Several members of the House of Lords have been critical of the decision to classify all people over 70 as clinically vulnerable. For example, Baroness Altmann (Conservative), a former pensions minister, has said any continued mandatory self-isolation for people over 70 would be a form of “house arrest”. She has said the regulations were “age discrimination”, arguing that a “healthy 70-year-old is probably less risk to society than an unhealthy 40-year-old, in terms of vulnerability to this illness”. During the debate on the Health Protection (Coronavirus, Restrictions) (England) Regulations 2020 on 12 May 2020, Baroness Altmann said the Government should “remove any age discrimination from our reaction to this virus” and that the regulations should distinguish between “elderly people who are at extreme risk, particularly if they have previous medical conditions, and the rest of the population”.

Lord Truscott (Independent Labour) had raised concerns on 22 April 2020 about the Government’s social distancing measures and whether they were unintentionally discriminating against elderly ​and vulnerable people.

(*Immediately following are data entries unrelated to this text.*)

(* ===== verification/Sort.v ===== *)
(** * sort (custom_sort.c)

    The file is read into a buffer, the buffer is cut into C strings in place,
    and the library's qsort orders the pointers to them.  The buffer behind
    the last byte that was read is not initialized: a string that runs into it
    is undefined. *)

From S2P Require Import Prelude CString Console Ulib Posix.

(** ** Comparators *)

Definition cmp_alpha (opt_reverse : bool) (a b : list Z) : Z :=
  let result := strcmp a b in
  if opt_reverse then - result else result.

Definition cmp_numeric (opt_reverse : bool) (a b : list Z) : Z :=
  let la := (strtol a 10).1.1 in
  let lb := (strtol b 10).1.1 in
  let result := (if lb <? la then 1 else 0) - (if la <? lb then 1 else 0) in
  if opt_reverse then - result else result.

(** ** Lines *)

(** [data[i] = '\0'] for every newline. *)
Definition zero_newlines (data : list Z) : list Z := map (fun c => if c =? 10 then 0 else c) data.

(** The string at an offset of the buffer, if it ends inside. *)
Definition line_at (buf : list Z) (o : nat) : option (list Z) :=
  if bool_decide (0 ∈ drop o buf) then Some (cstr (drop o buf)) else None.

Record options := mk_options { opt_reverse : bool; opt_numeric : bool; opt_path : option (list Z) }.

(** The loop over the arguments. *)
Fixpoint sort_args (args : list (list Z)) (o : options) : options :=
  match args with
  | [] => o
  | a :: args' =>
      sort_args args'
        (if strcmp a (bytes "-r") =? 0 then mk_options true (opt_numeric o) (opt_path o)
         else if strcmp a (bytes "-n") =? 0 then mk_options (opt_reverse o) true (opt_path o)
         else mk_options (opt_reverse o) (opt_numeric o) (Some a))
  end.

Section sort.
Context {W : Type} {PX : Posix W}.

(** [void qsort(void *base, size_t nmemb, size_t size, int ( *compar)(...))],
    on the strings that the pointers stand for. *)
Variable qsort : (list Z -> list Z -> Z) -> list (list Z) -> list (list Z).

(** [while ((n = read(fd, data + len, cap - len)) > 0)] of read_file *)
Fixpoint read_loop (k : nat) (fd : Z) (cap : nat) (data : list Z) : M W (option (list Z)) :=
  match k with
  | O => undef "sort: loop bound"
  | S k' =>
      nb <- io_read fd (cap - length data) ;;
      let '(n, bs) := nb in
      if 0 <? n then
        let data := data ++ bs in
        if (length data =? cap)%nat then
          ok <- px_alloc (Z.of_nat (cap * 2)) ;;
          if ok : bool then read_loop k' fd (cap * 2) data
          else perror (bytes "custom_sort: realloc") ;; io_close fd ;; ret None
        else read_loop k' fd cap data
      else if n <? 0 then perror (bytes "custom_sort: read") ;; io_close fd ;; ret None
      else io_close fd ;; ret (Some data)
  end.

Definition read_file (k : nat) (path : list Z) : M W (option (list Z)) :=
  fd <- io_open path PX_RDONLY 0 ;;
  if fd <? 0 then err_path (bytes "custom_sort") path ;; ret None
  else
    ok <- px_alloc 4096 ;;
    if ok : bool then read_loop k fd 4096 []
    else perror (bytes "custom_sort: malloc") ;; io_close fd ;; ret None.

(** The loop that collects the starts of the lines: [i] is the index of the
    first byte of [data], [count] and [cap] the use and size of the array. *)
Fixpoint line_starts (data : list Z) (i : nat) (count cap : Z) : M W (option (list nat)) :=
  match data with
  | [] => ret (Some [])
  | c :: d =>
      match d with
      | _ :: _ =>
          if c =? 10 then
            ok <- (if count =? cap then px_alloc (cap * 2 * 8) else ret true) ;;
            if ok : bool then
              more <- line_starts d (S i) (count + 1) (if count =? cap then cap * 2 else cap) ;;
              ret (match more with Some l => Some (S i :: l) | None => None end)
            else perror (bytes "custom_sort: realloc") ;; ret None
          else line_starts d (S i) count cap
      | [] => ret (Some [])
      end
  end.

(** The strings of the lines; one that is not terminated is undefined. *)
Fixpoint line_strings (buf : list Z) (starts : list nat) : M W (list (list Z)) :=
  match starts with
  | [] => ret []
  | o :: starts' =>
      match line_at buf o with
      | Some l => ls <- line_strings buf starts' ;; ret (l :: ls)
      | None => undef "string runs past the data"
      end
  end.

Fixpoint print_lines (ls : list (list Z)) : M W unit :=
  match ls with
  | [] => ret tt
  | l :: ls' => px_stdout (l ++ [10]) ;; print_lines ls'
  end.

Definition sort_data (o : options) (data : list Z) : M W Z :=
  match data with
  | [] => ret 0
  | _ =>
      ok <- px_alloc (256 * 8) ;;
      if negb ok then perror (bytes "custom_sort: malloc") ;; ret 1
      else
        st <- line_starts data 0 1 256 ;;
        match st with
        | None => ret 1
        | Some starts =>
            ls <- line_strings (zero_newlines data) (0%nat :: starts) ;;
            let cmp := if opt_numeric o then cmp_numeric (opt_reverse o) else cmp_alpha (opt_reverse o) in
            print_lines (qsort cmp ls) ;;
            ret 0
        end
  end.

Definition sort_main (k : nat) (args : list (list Z)) : M W Z :=
  let o := sort_args args (mk_options false false None) in
  match opt_path o with
  | None => px_stderr (bytes "Usage: custom_sort [-r] [-n] <file>" ++ [10]) ;; ret 1
  | Some path =>
      d <- read_file k path ;;
      match d with
      | None => ret 1
      | Some data => sort_data o data
      end
  end.

End sort.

The Parliamentary Under Secretary of State at the Department of Health and Social Care, Lord Bethell, responded by arguing that it was the “virus that [made] this discrimination, not the Government”. During oral questions on 18 May on the Government’s plans to adjust the existing guidance, Lord Low of Dalston (Crossbench) asked whether the Government intended to ease the restrictions on healthy people over-70. Responding on behalf of the Government, Lord True, a minister of state at the Cabinet Office, argued the guidance to people over 70 was advisory and the restrictions applied to everyone, regardless of age.

The regulations have been certified as Human Rights Act compliant by the Secretary of State for Health and Social Care, Matt Hancock. In response to a question about the regulations’ compatibility, Baroness Williams of Trafford, a minister of state at the Home Office, confirmed the Government had certified the regulations in that way, adding that the penalties that could be issued to those who did not comply with the regulations applied to anyone aged 18 and over.